── DATA FOR REVIEW
(** The row with a given id. *)
Lemma stored_row uid ik hist w i :
  app_reachable uid ik hist w -> in_history (w_db w) i ->
  exists log m, history_ok log (w_db w) /\ ((i, m) ∈ log)
    /\ (sm_direction m = DirReceived -> decrypted uid ik hist w (i, m)).
Proof.
  intros Hr Hi. apply app_reachable_inv in Hr. pose proof (ai_source _ _ _ _ _ Hr) as Hs.
  destruct (ai_file _ _ _ _ _ Hr) as [E|[E|(log & tr & Hok)]].
  1, 2: rewrite E in Hi; by apply empty_history in Hi; [|cbn; auto].
  rewrite (in_history_log _ _ _ _ _ _ Hok) in Hi. apply list_elem_of_fmap in Hi as ([j m] & -> & Hin).
  exists log, m. split; [apply Hok|]. split; [done|]. intros Hd. by eapply (Hs log); [apply Hok|..].
Qed.

(** ** Properties *)

(** What the client acknowledges it has stored.  Over any number of runs, with
    any input and any store failures, every message id in an acknowledgement
    that was put on the channel to the server, or waits in the outbox to be
    sent, is the id of a message in the client's message database (or of a read
    receipt the client has handled).  The relay deletes a message only when it
    is acknowledged, so none is lost between the two. *)
Lemma acked_means_stored uid ik hist w i ids x :
  app_reachable uid ik hist w ->
  Ack i ids ∈ w_out w \/ PAck i ids ∈ pending_outbound (crypto (w_app w)) -> x ∈ ids ->
  (exists rows, messages (w_db w) = Some rows /\ (Some (uuid_to_string x) ∈ row_message_id <$> rows))
  \/ uuid_to_string x ∈ receipt_ids hist.
Proof.
  intros Hr Hi Hx. destruct (app_reachable_inv uid ik hist w Hr) as [? ? ? ? ? [Ha _] ? Hw ? ? _].
  destruct Hi as [Hi|Hi]; [exact (Hw i ids x Hi Hx)|exact (Ha i ids x Hi Hx)].
Qed.

(** C20: The state of the client stays sound.  Over any number of runs the manager
    agrees with its file; when the message database is open it holds a log of
    messages with distinct ids and, for each peer, the latest identity key with
    the verification of that very key; the read receipts owed to a peer are at
    most one batch and the list of unconfirmed messages has at most 10,000
    entries. *)
Theorem client_state_sound uid ik hist w :
  app_reachable uid ik hist w ->
  client_inv (mkClient (crypto (w_app w)) (w_disk w, w_tick w))
  /\ identity (crypto (w_app w)) = ik
  /\ (db (w_app w) = true -> exists log tr, NoDup log.*1 /\ history_ok log (w_db w)
        /\ trust_rel (as_str uid) (b64_encode (verifying_key ik)) tr (w_db w))
  /\ (forall p l, unread_messages (w_app w) !! p = Some l -> Z.of_nat (length l) <= MAX_RECEIPT_BATCH)
  /\ Z.of_nat (length (pending_msg_ids (w_app w))) <= MAX_PENDING_MSG_IDS.
Proof.
  intros Hr. destruct (app_reachable_inv uid ik hist w Hr) as [I1 I2 _ _ I5 _ _ _ I9 I10 _].
  split; [done|]. split; [done|]. split; [|done]. intros Hd. destruct (I5 Hd) as (log & tr & Hh & Ht & _).
  exists log, tr. split; [by eapply history_nodup|done].
Qed.
End RunFacts.
(* ===== verification/ClientIdentity.v ===== *)
(** * The identity key file ([crypto_mgr.rs], [crypto_store.rs])

    The first half of [CryptoManager::load_or_generate]: the directory, reading
    [identity.key], or generating a key and writing it durably ([write_new]).
    Then the whole program over its starts, any of which can fail or be killed
    at any point: [ClientAppRun] takes one identity for all runs of a client,
    and here that is proved of the file. *)
From stdpp Require Import base numbers list strings gmap.
From S2P Require Import Prelude Types Primitives Keys ServerWorld CryptoStore CryptoMgr CryptoMgrInv CryptoMgrCrash ClientDb ClientApp ClientInput ClientUi ClientNet ClientAppInv ClientAppRun.
Local Open Scope Z_scope.
Local Open Scope cmp_scope.

(** What becomes of the calls of [write_new] on a path that was free: the file
    is not created, the process fails or is killed after some bytes of it, one
    of the two syncs fails (the bytes are there), or all succeed. *)
Inductive WriteOutcome := CreateFails | WriteStops (written : nat) | SyncFails | Written.

(** [create_new]: a file that exists is never opened. *)
Definition write_new (o : WriteOutcome) (data : bytes) (file : option bytes)
  : result AnyhowError unit * option bytes :=
  match file with
  | Some _ => (Err (Bail "file exists"), file)
  | None =>
      match o with
      | CreateFails => (Err (Bail "create"), None)
      | WriteStops written => (Err (Bail "write"), Some (take written data))
      | SyncFails => (Err (Bail "sync"), Some data)
      | Written => (Ok tt, Some data)
      end
  end.

(** What a start meets: the directory is there, [exists] answers the truth (it
    answers [false] when it fails), the file can be read, the fate of a new
    file, and the key that is drawn. *)
Record IdentityStart := mkIdentityStart {
  dir_ok : bool;
  exists_ok : bool;
  read_ok : bool;
  outcome : WriteOutcome;
  drawn : bytes;
}.

Section Identity.
Context `{CryptoPrims}.

Definition load_identity (s : IdentityStart) (file : option bytes)
  : result AnyhowError IdentityKeyPair * option bytes :=
  if negb (dir_ok s) then (Err (Bail "directory"), file)
  else
    match (if exists_ok s then file else None) with
    | Some b =>
        if negb (read_ok s) then (Err (Bail "read"), file)
        else if (length b =? 32)%nat then (Ok (IdentityKeyPair_from_bytes b), file)
        else (Err (Bail "corrupt identity key file"), file)
    | None =>
        let ik := IdentityKeyPair_generate (drawn s) in
        let '(r, file') := write_new (outcome s) (IdentityKeyPair_to_bytes ik) file in
        (match r with Ok _ => Ok ik | Err e => Err e end, file')
    end.

(** Whatever happens, what is in the file stays; a key that is loaded is the one
    in the file; and a file of another length is never taken for a key. *)
Lemma load_identity_spec s file :
  length (drawn s) = 32%nat ->
  let '(r, file') := load_identity s file in
  (forall b, file = Some b -> file' = Some b)
  /\ match r with
     | Ok ik => file' = Some (IdentityKeyPair_to_bytes ik) /\ length (IdentityKeyPair_to_bytes ik) = 32%nat
     | Err _ => True
     end.
Proof.
  intros Hd. unfold load_identity. destruct (dir_ok s); cbn [negb]; [|done].
  destruct (exists_ok s), file as [b|]; cbn; try (by destruct (outcome s)); try done.
  destruct (read_ok s); cbn [negb]; [|done]. by destruct (Nat.eqb_spec (length b) 32).
Qed.

(** A start at which nothing fails loads the key that is there, or makes one. *)
Lemma load_identity_succeeds s file :
  dir_ok s = true -> exists_ok s = true -> read_ok s = true -> outcome s = Written ->
  (forall b, file = Some b -> length b = 32%nat) ->
  load_identity s file
  = let ik := match file with Some b => IdentityKeyPair_from_bytes b | None => IdentityKeyPair_generate (drawn s) end in
    (Ok ik, Some (IdentityKeyPair_to_bytes ik)).
Proof.
  intros Hd He Hr Ho Hb. unfold load_identity. rewrite Hd, He, Hr, Ho. cbn [negb].
  destruct file as [b|]; [|done]. by rewrite (Hb b eq_refl).
Qed.
End Identity.

(** ** The program over its starts *)

Section Program.
Context `{CryptoPrims, Codecs, ClientEnv, TextArea, AppEnv}.

(** The key file, the application of the latest run, whose two files remain when
    it ends, and whether it runs. *)
Record Program := mkProgram {
  p_identity : option bytes;
  p_last : option World;
  p_running : bool;
}.
Definition not_installed : Program := mkProgram None None false.

Definition files_of (p : Program) : Disk * ClientDb :=
  match p_last p with Some w => (w_disk w, w_db w) | None => (empty_disk, empty_client_db) end.

(** A start of the program.  One that does not reach the loop leaves the other
    two files as they were ([crash_safe]). *)
Definition start_program (uid : UserId) (s : IdentityStart) (connected : bool)
    (server : ClientMessage -> option ServerMessage) (t : nat) (p : Program) : Program :=
  match load_identity s (p_identity p) with
  | (Err _, key) => mkProgram key (p_last p) false
  | (Ok ik, key) =>
      match boot uid ik connected server (files_of p).1 (files_of p).2 t with
      | None => mkProgram key (p_last p) false
      | Some w => mkProgram key (Some w) true
      end
  end.

(** Starts, turns of the loop of the application that runs, and its end; with
    the inputs it was given. *)
Inductive program_run (uid : UserId) (p : Program) : list Input -> Program -> Prop :=
| pr_here : program_run uid p [] p
| pr_start hist p' s connected server t :
    program_run uid p hist p' -> length (drawn s) = 32%nat ->
    (forall w, p_last p' = Some w -> (w_tick w <= t)%nat) ->
    program_run uid p hist (start_program uid s connected server t p')
| pr_turn hist p' w i :
    program_run uid p hist p' -> p_last p' = Some w -> p_running p' = true -> parsed i ->
    program_run uid p (hist ++ [i]) (mkProgram (p_identity p') (Some (step i w).2) true)
| pr_end hist p' :
    program_run uid p hist p' -> program_run uid p hist (mkProgram (p_identity p') (p_last p') false).

(** The application that has run is a client of the key in the file. *)
Definition program_inv (uid : UserId) (hist : list Input) (p : Program) : Prop :=
  match p_last p with
  | Some w => exists ik, p_identity p = Some (IdentityKeyPair_to_bytes ik)
      /\ length (IdentityKeyPair_to_bytes ik) = 32%nat /\ app_reachable uid ik hist w
  | None => hist = []
  end.

(** The key file at a start: what is in it stays. *)
Lemma start_keeps_key uid s connected server t p b :
  length (drawn s) = 32%nat -> p_identity p = Some b -> p_identity (start_program uid s connected server t p) = Some b.
Proof.
  intros Hd Hb. unfold start_program. pose proof (load_identity_spec s (p_identity p) Hd) as Hl.
  destruct (load_identity s (p_identity p)) as [[ik|e] key]; destruct Hl as [Hk _]; [destruct (boot _ _ _ _ _ _ _)|]; cbn; auto.
Qed.

Lemma program_start_inv uid hist s connected server t p :
  length (drawn s) = 32%nat -> (forall w, p_last p = Some w -> (w_tick w <= t)%nat) ->
  program_inv uid hist p -> program_inv uid hist (start_program uid s connected server t p).
Proof.
  intros Hd Ht I. pose proof (start_keeps_key uid s connected server t p) as Hkey. revert Hkey.
  unfold start_program, files_of, program_inv in *. pose proof (load_identity_spec s (p_identity p) Hd) as Hl.
  destruct (load_identity s (p_identity p)) as [[ik|e] key]; destruct Hl as [Hk Hok]; cbn.
  - destruct Hok as [-> Hlen], (p_last p) as [w|] eqn:Ew.
    + destruct I as (ik0 & Hb & Hl & Hr). specialize (Hk _ Hb). injection Hk as Hk.
      assert (ik = ik0) as -> by (destruct ik, ik0; cbn in Hk; by subst).
      cbn. destruct (boot _ _ _ _ _ _ _) as [w'|] eqn:Eb; cbn; intros _; exists ik0; [|done].
      split; [done|]. split; [done|]. eapply ar_restart; [exact Hr|by apply Ht|exact Eb].
    + subst hist. cbn. destruct (boot _ _ _ _ _ _ _) as [w'|] eqn:Eb; cbn; intros _; [|done].
      exists ik. split; [done|]. split; [done|]. by eapply ar_start.
  - intros _. destruct (p_last p) as [w|]; [|done]. destruct I as (ik0 & Hb & Hl & Hr). exists ik0. auto.
Qed.

Lemma program_run_inv uid hist0 p hist p' :
  program_inv uid hist0 p -> program_run uid p hist p' ->
  program_inv uid (hist0 ++ hist) p' /\ forall b, p_identity p = Some b -> p_identity p' = Some b.
Proof.
  intros I Hr. induction Hr as [|hist p' s connected server t Hr [IH Hk] Hd Ht|hist p' w i Hr [IH Hk] Hw Hrun Hp|hist p' Hr [IH Hk]].
  - by rewrite app_nil_r.
  - split; [by apply program_start_inv|]. intros b Hb. by apply start_keeps_key, Hk.
  - split; [|done]. unfold program_inv in *. rewrite Hw in IH. destruct IH as (ik & Hb & Hl & Ha). cbn.
    exists ik. split; [done|]. split; [done|]. rewrite app_assoc. by apply ar_step.
  - by split.
Qed.

Context `{!CodecLaws, !KdfLaws, !SignatureLaws}.

(** C19: A client has one identity.  Take the program from its installation over
    any number of starts, each of which can fail or be killed at any point of
    writing the key file or of opening the store, and any turns of the
    application between them.  The application that runs is one the analysis
    of [ClientAppRun] covers, for the identity in the key file; once there is a
    key file no start changes it, so all later runs have the same identity; and
    a key file that was cut short is never taken for a key: no application has
    run and none will. *)
Theorem one_identity uid hist p hist' p' :
  program_run uid not_installed hist p -> program_run uid p hist' p' ->
  (forall w, p_last p' = Some w -> exists ik,
     p_identity p' = Some (IdentityKeyPair_to_bytes ik) /\ identity (crypto (w_app w)) = ik
     /\ app_reachable uid ik (hist ++ hist') w)
  /\ (forall b, p_identity p = Some b -> p_identity p' = Some b)
  /\ (forall w w', p_last p = Some w -> p_last p' = Some w' ->
        identity (crypto (w_app w')) = identity (crypto (w_app w)))
  /\ (forall b, p_identity p = Some b -> length b <> 32%nat -> p_last p' = None).
Proof.
  intros H0' Hr. destruct (program_run_inv uid [] _ _ _ (eq_refl : program_inv uid [] not_installed) H0') as [I _].
  destruct (program_run_inv uid _ _ _ _ I Hr) as [I' Hk]. unfold program_inv in *.
  split; [|split; [done|split]].
  - intros w Ew. rewrite Ew in I'. destruct I' as (ik & Hb & _ & Ha). exists ik. split; [done|]. split; [|done].
    apply app_reachable_inv in Ha. exact (ai_identity _ _ _ _ _ Ha).
  - intros w w' Ew Ew'. rewrite Ew in I. rewrite Ew' in I'. destruct I as (ik & Hb & _ & Ha), I' as (ik' & Hb' & _ & Ha').
    rewrite (Hk _ Hb) in Hb'. injection Hb' as Hb'.
    apply app_reachable_inv, ai_identity in Ha, Ha'. rewrite Ha, Ha'.
    destruct ik, ik'. cbn in Hb'. by subst.
  - intros b Hb Hl. destruct (p_last p') as [w|]; [|done]. destruct I' as (ik & Hb' & Hl' & _).
    rewrite (Hk _ Hb) in Hb'. injection Hb' as ->. done.
Qed.
End Program.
────
WHAT YOU HAVE TO DO.
Each line of the records that holds the word "option" should be copied out.

ANSWER AREA.
Definition write_new (o : WriteOutcome) (data : bytes) (file : option bytes)
  : result AnyhowError unit * option bytes :=
Definition load_identity (s : IdentityStart) (file : option bytes)
  : result AnyhowError IdentityKeyPair * option bytes :=
  p_identity : option bytes;
  p_last : option World;
    (server : ClientMessage -> option ServerMessage) (t : nat) (p : Program) : Program :=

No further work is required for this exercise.